Blockchain Developer Interview / Practical Insights

  1. “Explain why a Merkle root is cheaper than storing an array of addresses.”

    Interviewers expect you to discuss gas costs: each 32‑byte slot costs 20 k gas to store; a root is a single slot versus n slots for an array.

  2. “How would you verify a Merkle proof in Solidity without using OpenZeppelin’s library?”

    Show the loop that recomputes the hash, handling the order of sibling nodes (if (leaf < sibling) leaf = keccak256(abi.encodePacked(leaf, sibling)); else …).

  3. “What are the security implications of using tx.origin in a whitelist check?”

    Auditors look for the classic phishing‑style attack where a user is tricked into calling a malicious contract that then calls your contract; tx.origin would incorrectly grant permission.

  4. “Distinguish between a Merkle tree and a Merkle‑Patricia trie (the structure the EVM uses for state).”
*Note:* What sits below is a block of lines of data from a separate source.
(* ===== verification/Util.v ===== *)
(** * Path, hash, capacity and bitmap helpers ([polylib/src/util.c])

    Reading past the end of a C string has no defined result: the functions
    that index into a string return [None] there. *)

From Stdlib Require Import Ascii.
From S2P Require Import Prelude Defs.

#[local] Open Scope Z_scope.

Module Util.

(** ** Strings *)

Lemma append_assoc a b c : ((a +:+ b) +:+ c = a +:+ (b +:+ c))%string.
Proof. induction a as [|x a IH]; [done|]. exact (f_equal (String x) IH). Qed.

Lemma append_length a b : (String.length (a +:+ b) = String.length a + String.length b)%nat.
Proof. induction a as [|x a IH]; [done|]. exact (f_equal S IH). Qed.

(** ** Path utility functions *)

(** The value of a [char], signed on the platform. *)
Definition char_val (c : ascii) : Z :=
  let v := Z.of_N (N_of_ascii c) in if v <? 128 then v else v - 256.

Fixpoint util_flatten_path (path : string) : string :=
  match path with
  | EmptyString => EmptyString
  | String c rest =>
      String (if Ascii.eqb c "/" then "#"%char else c) (util_flatten_path rest)
  end.

(** [cwd] is the result of [getcwd]. *)
Definition util_get_fullpath (cwd path : string) : string :=
  if ABSOLUTE_PATH_CHECK path then path
  else (cwd +:+ "/" +:+ path)%string.

(** [s + n] as a pointer into the string [s]: the terminator is in bounds. *)
Fixpoint str_offset (n : nat) (s : string) : option string :=
  match n, s with
  | O, _ => Some s
  | S n, String _ s => str_offset n s
  | S _, EmptyString => None
  end.

Section physpaths.
Variables FAST_DIR SLOW_DIR : string.

Definition util_get_fastpath (path : string) : option string :=
  relapath ← str_offset (POLYSTORE_PATH_PREFIX_LEN + 1) path;
  Some (FAST_DIR +:+ "/" +:+ relapath)%string.

Definition util_get_slowpath (path : string) : option string :=
  relapath ← str_offset (POLYSTORE_PATH_PREFIX_LEN + 1) path;
  Some (SLOW_DIR +:+ "/" +:+ relapath)%string.

Definition util_get_physpaths (path : string) : option (string * string) :=
  fastpath ← util_get_fastpath path;
  slowpath ← util_get_slowpath path;
  Some (fastpath, slowpath).
End physpaths.

(** ** Path hash *)

Definition HASH_SEED : Z := 0x12345678.

(** One round of the loop: [h ^= *path; h *= 0x5bd1e995; h ^= h >> 15]. *)
Definition hash_round (h : Z) (c : ascii) : Z :=
  let h := Z.lxor h (u32 (char_val c)) in
  let h := u32 (h * 0x5bd1e995) in
  Z.lxor h (Z.shiftr h 15).

Fixpoint hash_loop (h : Z) (path : string) : Z :=
  match path with
  | EmptyString => h
  | String c rest => hash_loop (hash_round h c) rest
  end.

Definition util_get_path_hash (path : string) : Z := hash_loop HASH_SEED path.

(** ** Capacity strings *)

(** [strtoul(str, NULL, 0)] on digits: the value of the longest prefix of
    digits of the base, saturating at [ULONG_MAX]. *)
Definition digit_val (c : ascii) : Z :=
  let v := Z.of_N (N_of_ascii c) in
  if (48 <=? v) && (v <=? 57) then v - 48
  else if (97 <=? v) && (v <=? 122) then v - 87
  else if (65 <=? v) && (v <=? 90) then v - 55
  else 255.

Fixpoint strtoul_digits (base acc : Z) (s : string) : Z :=
  match s with
  | EmptyString => acc
  | String c rest =>
      if digit_val c <? base then
        strtoul_digits base (Z.min (acc * base + digit_val c) (2 ^ 64 - 1)) rest
      else acc
  end.

Definition is_hex_digit (s : string) : bool :=
  match s with String c _ => digit_val c <? 16 | EmptyString => false end.

Definition strtoul_unsigned (s : string) : Z :=
  match s with
  | String "0" (String x rest) =>
      if (Ascii.eqb x "x" || Ascii.eqb x "X") && is_hex_digit rest
      then strtoul_digits 16 0 rest
      else strtoul_digits 8 0 (String x rest)
  | _ => strtoul_digits 10 0 s
  end.

Definition is_space (c : ascii) : bool :=
  let v := Z.of_N (N_of_ascii c) in (v =? 32) || ((9 <=? v) && (v <=? 13)).

Fixpoint strtoul (s : string) : Z :=
  match s with
  | EmptyString => 0
  | String c rest =>
      if is_space c then strtoul rest
      else if Ascii.eqb c "-" then u64 (- strtoul_unsigned rest)
      else if Ascii.eqb c "+" then strtoul_unsigned rest
      else strtoul_unsigned s
  end.

(** [atol], [strtol] to base 10; [atoi] converts its result to [int]. *)
Fixpoint atol (s : string) : Z :=
  match s with
  | EmptyString => 0
  | String c rest =>
      let digits s := strtoul_digits 10 0 s in
      if is_space c then atol rest
      else if Ascii.eqb c "-" then Z.max (- digits rest) (- 2 ^ 63)
      else if Ascii.eqb c "+" then Z.min (digits rest) (2 ^ 63 - 1)
      else Z.min (digits s) (2 ^ 63 - 1)
  end.

Definition atoi (s : string) : Z := s32 (atol s).

(** The string without its last character, and that character. *)
Fixpoint split_last (s : string) : option (string * ascii) :=
  match s with
  | EmptyString => None
  | String c EmptyString => Some (EmptyString, c)
  | String c rest => '(r, l) ← split_last rest; Some (String c r, l)
  end.

(** The [switch] of [capacity_stoul], with its fall-through cases. *)
Definition scale_capacity (magnitude : ascii) (n : Z) : Z :=
  if Ascii.eqb magnitude "g" || Ascii.eqb magnitude "G" then
    u64 (u64 (u64 (n * 1024) * 1024) * 1024)
  else if Ascii.eqb magnitude "m" || Ascii.eqb magnitude "M" then
    u64 (u64 (n * 1024) * 1024)
  else if Ascii.eqb magnitude "k" || Ascii.eqb magnitude "K" then
    u64 (n * 1024)
  else if Ascii.eqb magnitude "p" || Ascii.eqb magnitude "P" then
    u64 (n * 4)
  else n.

Definition capacity_stoul (origin : string) : option Z :=
  '(str, size_magnitude) ← split_last origin;
  Some (scale_capacity size_magnitude (strtoul str)).

(** ** Bitmaps: arrays of [unsigned char] *)

Definition u8 (x : Z) : Z := x mod 2 ^ 8.

Definition bitmap_byte (i : Z) : nat := Z.to_nat (Z.shiftr i 3).
Definition bitmap_mask (i : Z) : Z := Z.shiftl 1 (Z.land i 7).

Definition set_bitmap (b : list Z) (i : Z) : list Z :=
  alter (fun x => u8 (Z.lor x (bitmap_mask i))) (bitmap_byte i) b.

Definition unset_bitmap (b : list Z) (i : Z) : list Z :=
  alter (fun x => u8 (Z.land x (Z.lnot (bitmap_mask i)))) (bitmap_byte i) b.

Definition get_bitmap (b : list Z) (i : Z) : Z :=
  if Z.land (default 0 (b !! bitmap_byte i)) (bitmap_mask i) =? 0 then 0 else 1.

(** A bitmap of [n] bits whose bytes are bytes. *)
Definition bitmap_wf (n : Z) (b : list Z) : Prop :=
  n = 8 * zlength b /\ Forall (fun x => 0 <= x < 2 ^ 8) b.

(** The [i]-th bit of the bitmap, as a boolean. *)
Definition bitmap_bit (b : list Z) (i : Z) : bool :=
  Z.testbit (default 0 (b !! bitmap_byte i)) (i mod 8).

Lemma bitmap_byte_div i : bitmap_byte i = Z.to_nat (i / 8).
Proof. unfold bitmap_byte. by rewrite Z.shiftr_div_pow2 by lia. Qed.

Lemma bitmap_mask_pow i : bitmap_mask i = 2 ^ (i mod 8).
Proof.
  unfold bitmap_mask. change 7 with (2 ^ 3 - 1).
  rewrite land_ones_mod, Z.shiftl_mul_pow2 by (try apply Z.mod_pos_bound; lia).
  change (2 ^ 3) with 8. lia.
Qed.

Lemma get_bitmap_bit b i : get_bitmap b i = Z.b2z (bitmap_bit b i).
Proof.
  unfold get_bitmap, bitmap_bit. rewrite bitmap_mask_pow.
  pose proof (Z.mod_pos_bound i 8). set (x := default 0 _). set (k := i mod 8).
  destruct (Z.testbit x k) eqn:E; zif; try done.
  - assert (Z.testbit (Z.land x (2 ^ k)) k = false) as F.
    { rewrite E0. apply Z.bits_0. }
    rewrite Z.land_spec, E, Z.pow2_bits_true in F by lia. done.
  - destruct E0. apply Z.bits_inj'. intros j Hj.
    rewrite Z.land_spec, Z.bits_0, Z.pow2_bits_eqb by lia.
    destruct (Z.eqb_spec k j) as [->|]; [by rewrite E|apply andb_false_r].
Qed.

(** An update of one byte touches the bits of that byte only. *)
Lemma bitmap_bit_alter n b i j (f : Z -> Z) :
  bitmap_wf n b -> 0 <= i < n -> 0 <= j < n ->
  bitmap_bit (alter f (bitmap_byte i) b) j =
    if i / 8 =? j / 8
    then Z.testbit (f (default 0 (b !! bitmap_byte j))) (j mod 8)
    else bitmap_bit b j.
Proof.
  intros [-> _] Hi Hj. unfold bitmap_bit. rewrite !bitmap_byte_div.
  assert (0 <= j / 8 < zlength b).
  { split; [apply Z.div_pos; lia|apply Z.div_lt_upper_bound; lia]. }
  assert (0 <= i / 8) by (apply Z.div_pos; lia).
  zif.
  - rewrite E, list_lookup_alter_eq.
    destruct (lookup_lt_is_Some_2 b (Z.to_nat (j / 8))) as [x ->]; [lia|done].
  - rewrite list_lookup_alter_ne by lia. done.
Qed.

Lemma u8_testbit x k : 0 <= k < 8 -> Z.testbit (u8 x) k = Z.testbit x k.
Proof. intros. unfold u8. apply Z.mod_pow2_bits_low. lia. Qed.

Lemma div_mod_8 i j : i / 8 = j / 8 -> i mod 8 = j mod 8 -> i = j.
Proof. intros. rewrite (Z.div_mod i 8), (Z.div_mod j 8) by lia. lia. Qed.

Lemma set_bitmap_bit n b i j :
  bitmap_wf n b -> 0 <= i < n -> 0 <= j < n ->
  bitmap_bit (set_bitmap b i) j = (i =? j) || bitmap_bit b j.
Proof.
  intros Hwf Hi Hj. unfold set_bitmap. erewrite bitmap_bit_alter by done.
  pose proof (Z.mod_pos_bound j 8). pose proof (Z.mod_pos_bound i 8). zif.
  - rewrite u8_testbit, Z.lor_spec, bitmap_mask_pow by lia.
    rewrite Z.pow2_bits_eqb by lia.
    unfold bitmap_bit. rewrite orb_comm. f_equal.
    destruct (Z.eqb_spec i j) as [->|]; [apply Z.eqb_refl|].
    apply Z.eqb_neq. intros ?. eauto using div_mod_8.
  - destruct (Z.eqb_spec i j) as [->|]; done.
Qed.

Lemma unset_bitmap_bit n b i j :
  bitmap_wf n b -> 0 <= i < n -> 0 <= j < n ->
  bitmap_bit (unset_bitmap b i) j = negb (i =? j) && bitmap_bit b j.
Proof.
  intros Hwf Hi Hj. unfold unset_bitmap. erewrite bitmap_bit_alter by done.
  pose proof (Z.mod_pos_bound j 8). pose proof (Z.mod_pos_bound i 8). zif.
  - rewrite u8_testbit, Z.land_spec, Z.lnot_spec, bitmap_mask_pow by lia.
    rewrite Z.pow2_bits_eqb by lia.
    unfold bitmap_bit. rewrite andb_comm. do 2 f_equal.
    destruct (Z.eqb_spec i j) as [->|]; [apply Z.eqb_refl|].
    apply Z.eqb_neq. intros ?. eauto using div_mod_8.
  - destruct (Z.eqb_spec i j) as [->|]; done.
Qed.

Lemma bitmap_wf_alter n b i (f : Z -> Z) :
  bitmap_wf n b -> bitmap_wf n (alter (fun x => u8 (f x)) i b).
Proof.
  intros [-> Hb]. split; [by rewrite length_alter|].
  apply Forall_alter; [done|]. intros x _ _. apply Z.mod_pos_bound. lia.
Qed.

(** A bitmap is determined by its bits. *)
Lemma bitmap_ext n b b' :
  bitmap_wf n b -> bitmap_wf n b' ->
  (forall i, 0 <= i < n -> bitmap_bit b i = bitmap_bit b' i) -> b = b'.
Proof.
  intros [Hn Hb] [Hn' Hb'] H. apply (list_eq_same_length _ _ (length b)); [lia|done|].
  intros i x y Hi Hx Hy. rewrite Forall_lookup in Hb, Hb'.
  specialize (Hb i x Hx). specialize (Hb' i y Hy).
  apply Z.bits_inj'. intros k Hk. destruct (decide (k < 8)) as [Hk8|].
  - specialize (H (8 * i + k)). unfold bitmap_bit in H.
    rewrite bitmap_byte_div in H.
    assert ((8 * i + k) / 8 = i) as E by (symmetry; apply Z.div_unique with k; lia).
    assert ((8 * i + k) mod 8 = k) as E' by (symmetry; apply Z.mod_unique with i; lia).
    rewrite E, E', Nat2Z.id, Hx, Hy in H. apply H. lia.
  - rewrite <-(Z.mod_small x (2 ^ 8)), <-(Z.mod_small y (2 ^ 8)) by done.
    by rewrite !Z.mod_pow2_bits_high by lia.
Qed.

End Util.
    Highlight that a Merkle‑Patricia trie is a key‑value store with hex‑nibble branching, optimized for sparse data, while a classic Merkle tree is a binary hash aggregation used for batch verification.


Quick Check Questions

  1. Scenario: A contract stores bytes32 public root; and a user submits a proof that fails MerkleProof.verify.
    Answer: The transaction reverts because the proof does not reconstruct the stored root, meaning the leaf is not part of the original dataset.

  2. Scenario: You accidentally used keccak256(abi.encodePacked(address, uint256)) for a whitelist where two different users could produce the same hash.
    Answer: The collision lets an attacker claim another user’s allocation; the fix is to use abi.encode or prepend a constant to each field.
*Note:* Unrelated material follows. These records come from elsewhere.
(** ** Removal *)

Lemma zip_balanced p : forall k t,
  balanced RB_BLACK k (zip p t) -> exists c k', balanced c k' t /\ balanced_path c k' p.
Proof.
  induction p as [|f p IH]; intros k t H; cbn in H; [eauto with rb|].
  destruct (IH _ _ H) as (c & k' & Ht & Hp).
  destruct f as [[] n s r|[] l n s]; inv Ht; eauto with rb.
Qed.

Lemma leftmost_spec t : forall q, t <> Leaf ->
  exists sc sn ss sr q', leftmost t q = Some (sc, sn, sr, q') /\
    zip q' (Node sc Leaf sn ss sr) = zip q t /\ before q' = before q /\
    forall rest c k, balanced c k t -> balanced_path c k (q ++ rest) ->
      exists k', balanced sc k' (Node sc Leaf sn ss sr) /\ balanced_path sc k' (q' ++ rest).
Proof.
  induction t as [|c l IH n s r _]; intros q Ht; [done|].
  destruct l as [|lc ll ln ls lr].
  - exists c, n, s, r, q. split_and!; try done. intros rest c' k Hb Hp.
    exists k. inv Hb; eauto with rb.
  - destruct (IH (InLeft c n s r :: q)) as (sc & sn & ss & sr & q' & E & Z & Hb & B);
      [done|].
    exists sc, sn, ss, sr, q'. split_and!; [exact E|exact Z|exact Hb|].
    intros rest c' k Ht' Hp. inversion Ht'; subst; eapply B; try done; cbn; eauto with rb.
Qed.

(** A node that is replaced by its only child. *)
Definition only_child (c : color) (k : nat) (x : tree) : Prop :=
  if is_leaf x then k = match c with RB_RED => 0%nat | RB_BLACK => 1%nat end
  else c = RB_BLACK /\ k = 1%nat /\ balanced RB_BLACK 1 (set_black x).

Lemma only_child_right c c' k n s x :
  balanced c' k (Node c Leaf n s x) -> only_child c k x /\ set_color c x = set_black x.
Proof.
  intros H. inversion H as [|? ? ? ? ? Hl Hr|? cl cr ? ? ? ? Hl Hr]; subst.
  - inv Hl. inv Hr. done.
  - inv Hl. destruct x; [done|]. split; [|done]. split_and!; try done. inv Hr.
    cbn. eauto with rb.
Qed.

Lemma only_child_left c c' k n s x :
  balanced c' k (Node c x n s Leaf) -> only_child c k x /\ set_color c x = set_black x.
Proof.
  intros H. inversion H as [|? ? ? ? ? Hl Hr|? cl cr ? ? ? ? Hl Hr]; subst.
  - inv Hr. inv Hl. done.
  - inv Hr. destruct x; [done|]. split; [|done]. split_and!; try done. inv Hl.
    cbn. eauto with rb.
Qed.

(** The end of a removal: the child [x] took the place of a node of colour [c]. *)
Lemma replace_ok c k x q :
  only_child c k x -> balanced_path c k q -> augmented (zip q (set_black x)) ->
  exists t, (if is_leaf x && bool_decide (c = RB_BLACK)
             then __rb_erase_color (set_black x) q else Some (zip q (set_black x))) = Some t /\
    inorder t = inorder (zip q (set_black x)) /\ augmented t /\
    exists k', balanced RB_BLACK k' t.
Proof.
  intros Hx Hq Ha. unfold only_child in Hx. destruct x as [|xc xl xn xs xr]; cbn [is_leaf andb] in *.
  - subst k. case_bool_decide as Hc.
    + subst c. destruct (rb_erase_color_balanced q 0 Leaf) as (t & k' & E & Hb);
        [eauto with rb|done|].
      exists t. split_and!; [done|by apply rb_erase_color_inorder|
        by eapply rb_erase_color_augmented|eauto].
    + destruct c; [|done]. eexists. split; [done|]. split_and!; try done.
      eapply (balanced_zip q RB_BLACK 0); [eauto with rb|by apply balanced_path_black].
  - destruct Hx as (-> & -> & Hx). eexists. split; [done|]. split_and!; try done.
    by eapply balanced_zip.
Qed.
  3. Scenario: A DeFi protocol uses SHA‑256 to hash user signatures before verifying them on‑chain.
    Answer: It will always fail because the EVM only computes Keccak‑256; you must either pre‑hash with Keccak‑256 or verify the signature off‑chain.


Last‑Minute Cram Sheet (10 one‑liners)

  1. ⚠️ Never use tx.origin for auth – it can be hijacked through a malicious contract.
  2. Keccak‑256 = the EVM’s native hash; always the go‑to for on‑chain data integrity.
  3. SHA‑256 is off‑chain only; if you need it on‑chain, wrap it in a pre‑computed bytes32.
  4. Merkle root = single bytes32 stored on‑chain; all proofs are verified against it.
  5. Proof sizelog2(N) hashes; a 1 M‑leaf tree needs only ~20 bytes32 entries.
  6. abi.encodePacked is cheap but can collide – use it only with fixed‑size types.
  7. immutable variables cost less gas than regular storage when set once in the constructor.
  8. OpenZeppelin’s MerkleProof library is battle‑tested; re‑implement only if you have a strong reason.
  9. Gas tip: Store the root in a bytes32 constant if it never changes; saves ~4 k gas per call.
  10. Security trap: Forgetting to mark a leaf as claimed opens a replay attack; always update state before external calls.